(Records excerpted from a collection)
────────────────
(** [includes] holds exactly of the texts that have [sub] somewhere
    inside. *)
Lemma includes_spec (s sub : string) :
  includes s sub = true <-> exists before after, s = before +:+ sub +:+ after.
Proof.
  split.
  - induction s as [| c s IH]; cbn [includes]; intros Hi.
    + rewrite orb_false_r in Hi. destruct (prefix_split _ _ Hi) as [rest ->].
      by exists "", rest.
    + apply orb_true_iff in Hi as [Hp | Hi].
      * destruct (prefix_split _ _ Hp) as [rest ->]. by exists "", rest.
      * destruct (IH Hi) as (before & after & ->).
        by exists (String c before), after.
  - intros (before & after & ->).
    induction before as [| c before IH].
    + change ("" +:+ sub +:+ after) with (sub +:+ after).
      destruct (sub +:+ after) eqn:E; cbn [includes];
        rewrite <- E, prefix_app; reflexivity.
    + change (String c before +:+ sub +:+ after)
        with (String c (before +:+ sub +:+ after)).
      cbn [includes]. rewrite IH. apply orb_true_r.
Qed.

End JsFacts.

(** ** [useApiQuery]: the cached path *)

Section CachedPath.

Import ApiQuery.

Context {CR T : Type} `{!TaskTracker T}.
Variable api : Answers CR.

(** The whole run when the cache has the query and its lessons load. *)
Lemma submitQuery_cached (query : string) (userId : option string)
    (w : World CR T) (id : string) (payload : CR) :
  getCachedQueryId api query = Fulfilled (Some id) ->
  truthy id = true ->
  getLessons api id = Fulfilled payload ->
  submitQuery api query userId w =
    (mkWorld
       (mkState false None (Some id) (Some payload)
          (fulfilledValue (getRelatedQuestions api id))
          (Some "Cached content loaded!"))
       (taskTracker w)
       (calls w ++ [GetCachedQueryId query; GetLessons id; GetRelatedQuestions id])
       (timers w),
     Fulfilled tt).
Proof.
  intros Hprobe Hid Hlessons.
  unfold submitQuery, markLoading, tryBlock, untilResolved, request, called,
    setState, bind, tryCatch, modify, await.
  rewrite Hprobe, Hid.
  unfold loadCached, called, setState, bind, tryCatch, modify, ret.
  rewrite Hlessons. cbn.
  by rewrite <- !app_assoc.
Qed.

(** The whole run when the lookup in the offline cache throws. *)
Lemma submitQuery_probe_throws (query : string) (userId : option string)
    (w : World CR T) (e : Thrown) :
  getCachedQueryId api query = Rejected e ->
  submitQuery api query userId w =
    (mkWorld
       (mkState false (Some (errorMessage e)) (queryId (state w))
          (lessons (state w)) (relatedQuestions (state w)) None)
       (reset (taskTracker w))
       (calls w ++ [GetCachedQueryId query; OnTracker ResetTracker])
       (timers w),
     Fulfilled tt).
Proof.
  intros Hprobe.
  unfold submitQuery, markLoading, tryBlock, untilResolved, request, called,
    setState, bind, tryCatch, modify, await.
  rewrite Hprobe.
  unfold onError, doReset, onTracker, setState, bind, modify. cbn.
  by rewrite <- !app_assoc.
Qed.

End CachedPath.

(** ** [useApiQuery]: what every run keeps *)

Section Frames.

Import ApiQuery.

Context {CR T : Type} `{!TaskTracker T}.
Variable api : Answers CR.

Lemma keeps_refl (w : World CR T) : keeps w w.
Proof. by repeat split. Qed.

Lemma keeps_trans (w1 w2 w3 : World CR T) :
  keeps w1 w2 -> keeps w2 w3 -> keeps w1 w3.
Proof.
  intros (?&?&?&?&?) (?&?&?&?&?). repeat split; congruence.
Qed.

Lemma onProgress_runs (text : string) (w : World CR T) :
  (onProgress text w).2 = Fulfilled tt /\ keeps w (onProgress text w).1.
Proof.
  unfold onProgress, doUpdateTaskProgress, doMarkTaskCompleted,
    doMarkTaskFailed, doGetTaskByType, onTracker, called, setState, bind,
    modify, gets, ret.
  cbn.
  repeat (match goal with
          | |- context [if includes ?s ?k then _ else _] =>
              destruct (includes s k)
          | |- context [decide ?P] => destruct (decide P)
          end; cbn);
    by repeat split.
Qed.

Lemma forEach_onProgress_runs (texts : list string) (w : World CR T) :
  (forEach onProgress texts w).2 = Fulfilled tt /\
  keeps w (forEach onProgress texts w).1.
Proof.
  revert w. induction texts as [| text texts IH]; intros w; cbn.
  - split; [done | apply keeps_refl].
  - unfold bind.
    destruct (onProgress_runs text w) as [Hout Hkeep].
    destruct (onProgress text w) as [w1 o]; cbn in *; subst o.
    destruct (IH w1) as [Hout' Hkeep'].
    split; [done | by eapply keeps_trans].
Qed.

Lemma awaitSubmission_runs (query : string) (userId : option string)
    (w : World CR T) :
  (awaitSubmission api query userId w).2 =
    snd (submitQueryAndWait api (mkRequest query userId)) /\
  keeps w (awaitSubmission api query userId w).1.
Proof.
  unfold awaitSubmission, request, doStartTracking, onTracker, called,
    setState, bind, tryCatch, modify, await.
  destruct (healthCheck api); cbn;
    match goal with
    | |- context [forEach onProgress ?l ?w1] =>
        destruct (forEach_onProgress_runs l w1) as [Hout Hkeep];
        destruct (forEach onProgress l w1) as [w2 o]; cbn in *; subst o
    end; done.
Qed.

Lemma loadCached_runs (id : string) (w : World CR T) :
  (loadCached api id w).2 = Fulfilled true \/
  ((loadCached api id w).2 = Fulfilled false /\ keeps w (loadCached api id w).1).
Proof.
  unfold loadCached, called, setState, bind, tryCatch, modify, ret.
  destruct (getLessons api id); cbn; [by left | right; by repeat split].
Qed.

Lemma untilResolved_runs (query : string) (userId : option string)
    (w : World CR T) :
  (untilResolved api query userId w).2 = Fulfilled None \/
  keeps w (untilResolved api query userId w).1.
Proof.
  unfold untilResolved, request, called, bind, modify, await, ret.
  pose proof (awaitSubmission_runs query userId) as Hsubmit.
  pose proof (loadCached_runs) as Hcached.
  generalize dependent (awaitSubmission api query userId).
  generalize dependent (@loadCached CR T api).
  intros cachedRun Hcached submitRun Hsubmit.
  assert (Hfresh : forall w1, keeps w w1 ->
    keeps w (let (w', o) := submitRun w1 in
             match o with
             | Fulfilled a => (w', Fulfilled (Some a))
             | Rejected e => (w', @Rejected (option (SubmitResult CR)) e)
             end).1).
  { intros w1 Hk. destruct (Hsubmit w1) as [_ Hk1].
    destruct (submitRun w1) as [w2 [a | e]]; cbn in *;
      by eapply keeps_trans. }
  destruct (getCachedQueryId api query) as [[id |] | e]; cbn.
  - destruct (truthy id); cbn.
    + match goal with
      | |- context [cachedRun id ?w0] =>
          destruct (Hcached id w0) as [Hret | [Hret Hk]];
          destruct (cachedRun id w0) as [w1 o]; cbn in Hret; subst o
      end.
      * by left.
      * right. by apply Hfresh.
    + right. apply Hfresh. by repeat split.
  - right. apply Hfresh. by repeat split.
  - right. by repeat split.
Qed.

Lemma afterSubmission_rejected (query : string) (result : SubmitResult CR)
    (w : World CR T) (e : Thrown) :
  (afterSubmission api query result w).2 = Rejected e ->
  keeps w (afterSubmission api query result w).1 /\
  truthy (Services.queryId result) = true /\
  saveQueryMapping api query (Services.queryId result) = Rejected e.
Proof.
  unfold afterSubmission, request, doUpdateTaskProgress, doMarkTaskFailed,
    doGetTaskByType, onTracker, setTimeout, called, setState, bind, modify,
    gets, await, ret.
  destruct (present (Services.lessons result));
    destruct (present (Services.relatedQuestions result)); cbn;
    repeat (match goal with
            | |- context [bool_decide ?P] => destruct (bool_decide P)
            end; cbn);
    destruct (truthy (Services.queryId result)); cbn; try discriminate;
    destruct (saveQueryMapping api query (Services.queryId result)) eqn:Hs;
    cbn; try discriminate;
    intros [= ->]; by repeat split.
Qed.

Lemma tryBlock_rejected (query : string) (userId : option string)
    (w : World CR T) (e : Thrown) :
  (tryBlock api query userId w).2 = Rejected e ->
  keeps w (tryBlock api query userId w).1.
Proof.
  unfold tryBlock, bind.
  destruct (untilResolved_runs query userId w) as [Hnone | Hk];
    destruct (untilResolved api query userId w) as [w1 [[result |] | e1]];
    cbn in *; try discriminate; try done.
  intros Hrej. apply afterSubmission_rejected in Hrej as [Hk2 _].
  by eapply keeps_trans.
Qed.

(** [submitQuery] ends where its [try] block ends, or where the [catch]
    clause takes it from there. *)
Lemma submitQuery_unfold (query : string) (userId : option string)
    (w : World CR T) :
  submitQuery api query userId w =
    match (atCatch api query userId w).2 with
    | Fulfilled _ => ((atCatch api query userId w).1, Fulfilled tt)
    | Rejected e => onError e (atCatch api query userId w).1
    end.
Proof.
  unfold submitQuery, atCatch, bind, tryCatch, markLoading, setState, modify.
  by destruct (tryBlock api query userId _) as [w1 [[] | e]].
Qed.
────────────────
- **What to work on**
Transcribe the records above from the line holding "rewrite Hprobe, Hid." down to the line holding "(reset (taskTracker w))", inclusive, without adding anything.

- **Response to the exercise**
  rewrite Hprobe, Hid.
  unfold loadCached, called, setState, bind, tryCatch, modify, ret.
  rewrite Hlessons. cbn.
  by rewrite <- !app_assoc.
Qed.

(** The whole run when the lookup in the offline cache throws. *)
Lemma submitQuery_probe_throws (query : string) (userId : option string)
    (w : World CR T) (e : Thrown) :
  getCachedQueryId api query = Rejected e ->
  submitQuery api query userId w =
    (mkWorld
       (mkState false (Some (errorMessage e)) (queryId (state w))
          (lessons (state w)) (relatedQuestions (state w)) None)
       (reset (taskTracker w))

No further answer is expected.